People with access to such opportunities were expected to have some culture, even if it was not bred but bought rather hastily after the acquisition of the wealth and status it was to embellish. Renaissance lords were expected, not only to pay for the art and architecture, but to have sufficient taste, discrimination and knowledge to keep their artists up to the mark. What a contrast with the modern manner, where prizes for modern art have been won by apes, where Caliban rules over Prospero and Ariel, where discrimination, taste and knowledge are swearwords, and high offices are usurped by those who would have been petty rogues and rough servants in a more civilised era. The world is indeed turned upside down.
There's also a contrast in sheer ability. It is rumoured that the Home Secretary is regarded, by her senior civil servants, as a lightweight ignoramus quite unfitted to her responsibilities. Our Foreign Secretary, bestrides the world not as a colossus, but more like a gibbering banana waving monkey!

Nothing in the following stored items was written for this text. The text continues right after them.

Definition sweepStaleClients : M unit :=
  t ← now;
  stale ← gets (fun w => List.filter (fun p => staleClientTimeout <? t - cl_lastActivity (conn_of w p))
                           (snd <$> client_list w));
  forM_ stale kickClient.

(** ** hub.go: broadcasts *)

Definition BroadcastToChannel (channelID : Z) (msg : string) : M unit :=
  q ← gets w_broadcast;
  when (length q <? broadcastBufSize)%nat
    (modify (w_set_broadcast (q ++ [mkBroadcast channelID msg])%list)).

Definition BroadcastToAll (msg : string) : M unit := BroadcastToChannel 0 msg.

Definition BroadcastServerRestart (reason : string) (delaySeconds : Z) : M unit :=
  BroadcastToAll (buildServerRestartMsg reason delaySeconds).
Definition BroadcastChannelCreate (c : Channel) : M unit :=
  BroadcastToAll (buildChannelCreate (c_id c) (c_name c) (c_type c) (c_category c) (c_topic c) (c_position c)).
Definition BroadcastChannelUpdate (c : Channel) : M unit :=
  BroadcastToAll (buildChannelUpdate (c_id c) (c_name c) (c_type c) (c_category c) (c_topic c) (c_position c)).
Definition BroadcastChannelDelete (channelID : Z) : M unit := BroadcastToAll (buildChannelDelete channelID).
Definition BroadcastMemberBan (userID : Z) : M unit := BroadcastToAll (buildMemberBan userID).
Definition BroadcastMemberUpdate (userID : Z) (roleName : string) : M unit :=
  BroadcastToAll (buildMemberUpdate userID roleName).

Definition SendToUser (uid : Z) (msg : string) : M bool :=
  cur ← lookup_client uid;
  match cur with None => mret false | Some p => trySendMsg p msg end.

Definition nextSeq : M Z :=
  fun w => let s := wrap_uint64 (w_seq w + 1) in (s, w_set_seq s w).

(** [h.replayBuf.Push]; an index out of range would panic. *)
Definition push_replay (sq : Z) (msg : string) : M unit :=
  rb ← gets w_replayBuf;
  match Ring.Push rb sq msg with
  | Some rb => modify (w_set_replayBuf rb)
  | None => go_panic
  end.

(** The broadcast concerns the client. *)
Definition addressed (channelID : Z) (c : Client) : bool :=
  (channelID =? 0) || (cl_channelID c =? channelID) || (cl_voiceChID c =? channelID).

Definition deliverBroadcast (bm : broadcastMsg) : M unit :=
  sq ← nextSeq;
  let msg := wrapWithSeq (bm_msg bm) sq in
  _ ← push_replay sq msg;
  cs ← gets client_list;
  forM_ cs (fun '(_, p) =>
    c ← conn p; when (addressed (bm_channelID bm) c) (sendMsg p msg)).

(** The hub's loop takes the next broadcast. *)
Definition dispatch_broadcast : M unit :=
  q ← gets w_broadcast;
  match q with
  | [] => mret tt
  | bm :: q => _ ← modify (w_set_broadcast q); deliverBroadcast bm
  end.

(** handlers.go: ephemeral messages, neither queued nor replayed. *)
Definition broadcastExclude (channelID excludeUserID : Z) (msg : string) : M unit :=
  cs ← gets client_list;
  forM_ cs (fun '(uid, p) =>
    c ← conn p;
    unless ((uid =? excludeUserID) || (negb (channelID =? 0) && negb (cl_channelID c =? channelID)))
      (sendMsg p msg)).

Definition send_each (uids : list Z) (msg : string) : M unit :=
  forM_ uids (fun u => _ ← SendToUser u msg; mret tt).

Definition broadcastToDMParticipants (channelID : Z) (msg : string) : M unit :=
  ids ← sys (GetDMParticipantIDs channelID);
  match ids with
  | inl _ => mret tt
  | inr ids => send_each ids msg
  end.

Definition broadcastToDMParticipantsExclude (channelID excludeUserID : Z) (msg : string) : M unit :=
  ids ← sys (GetDMParticipantIDs channelID);
  match ids with
  | inl _ => mret tt
  | inr ids => send_each (List.filter (fun u => negb (u =? excludeUserID)) ids) msg
  end.

(** ** Settings, shutdown, channel removal *)

Definition refreshSettingsLocked : M unit :=
  name ← sys (GetSetting "server_name");
  _ ← match name with
      | inr v => modify (fun w => w_set_settings
                   (mkSettings v (set_motd (w_settings w)) (set_lastUpdate (w_settings w))) w)
      | inl _ => mret tt
      end;
  motd ← sys (GetSetting "motd");
  _ ← match motd with
      | inr v => modify (fun w => w_set_settings
                   (mkSettings (set_name (w_settings w)) v (set_lastUpdate (w_settings w))) w)
      | inl _ => mret tt
      end;
  t ← now;
  modify (fun w => w_set_settings (mkSettings (set_name (w_settings w)) (set_motd (w_settings w)) t) w).

(** The second reading of the clock is under the write lock. *)
Definition getCachedSettings : M (string * string) :=
  t ← now;
  s ← gets w_settings;
  if t - set_lastUpdate s <? settingsCacheTTL then mret (set_name s, set_motd s)
  else
    t2 ← now;
    _ ← when (settingsCacheTTL <=? t2 - set_lastUpdate s) refreshSettingsLocked;
    s ← gets w_settings;
    mret (set_name s, set_motd s).

Definition RemoveParticipant (channelID userID : Z) : M unit :=
  modify (fun w => w_set_removals (w_removals w ++ [(channelID, userID)])%list w).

Our derided and deluded leader, far from appearing as the Saviour of the World that he imagines himself to be, is disliked and mocked by the leaders of other countries. By contrast, Walpole, although notoriously corrupt, was a very shrewd and successful Prime Minister.
We can't overlook the example of the most famously corrupt and flamboyant first minister, Cardinal Thomas Wolsey, who also rose from humble origins. To be fair, there were no pettifogging rules in those days to limit what an office holder could make from his office, and it was expected that even the most honest would profit substantially. Outdoing the king himself in pride and magnificence of display, however, turned out to be a 'career limiting move'. Despite his acknowledged great administrative and political ability, it was his inability to lose the king his wife which caused the minister to lose first his 'London' house and then his head.
Hampton Court Palace is certainly an extreme contrast with the poky suburban dwelling of the Home Secretary's sister, and an entourage of only two men at arms would not have impressed anyone in Wolsey's world. In our world it may seem excessive, an exercise in egotism, since if one mediocre politician was killed a dozen similar could replace her immediately. Sensible terrorists, wishing Britain harm, would not attack such people, seeing the politicians are doing far more damage to the country than any terrorists could hope to achieve.
In our world, the Home Secretary is said to have been a cookery teacher at a junior school. This is a modest job, potentially useful, probably within her ability. Had she stuck to it, the world would be a better place. In Wolsey's world she might also have had a useful place, not among the great of the land, but as a junior cook, at Hampton Court, contributing to the diners enjoyment of magnificent feasts.
In a different world she could still contribute usefully to a magnificent feast. The cannibals of the South Seas used to call their victims Long Pigs, as the flavour of human flesh was said to be akin to pork. Now there's a use for our porcine politicians. The Ravens would like a share.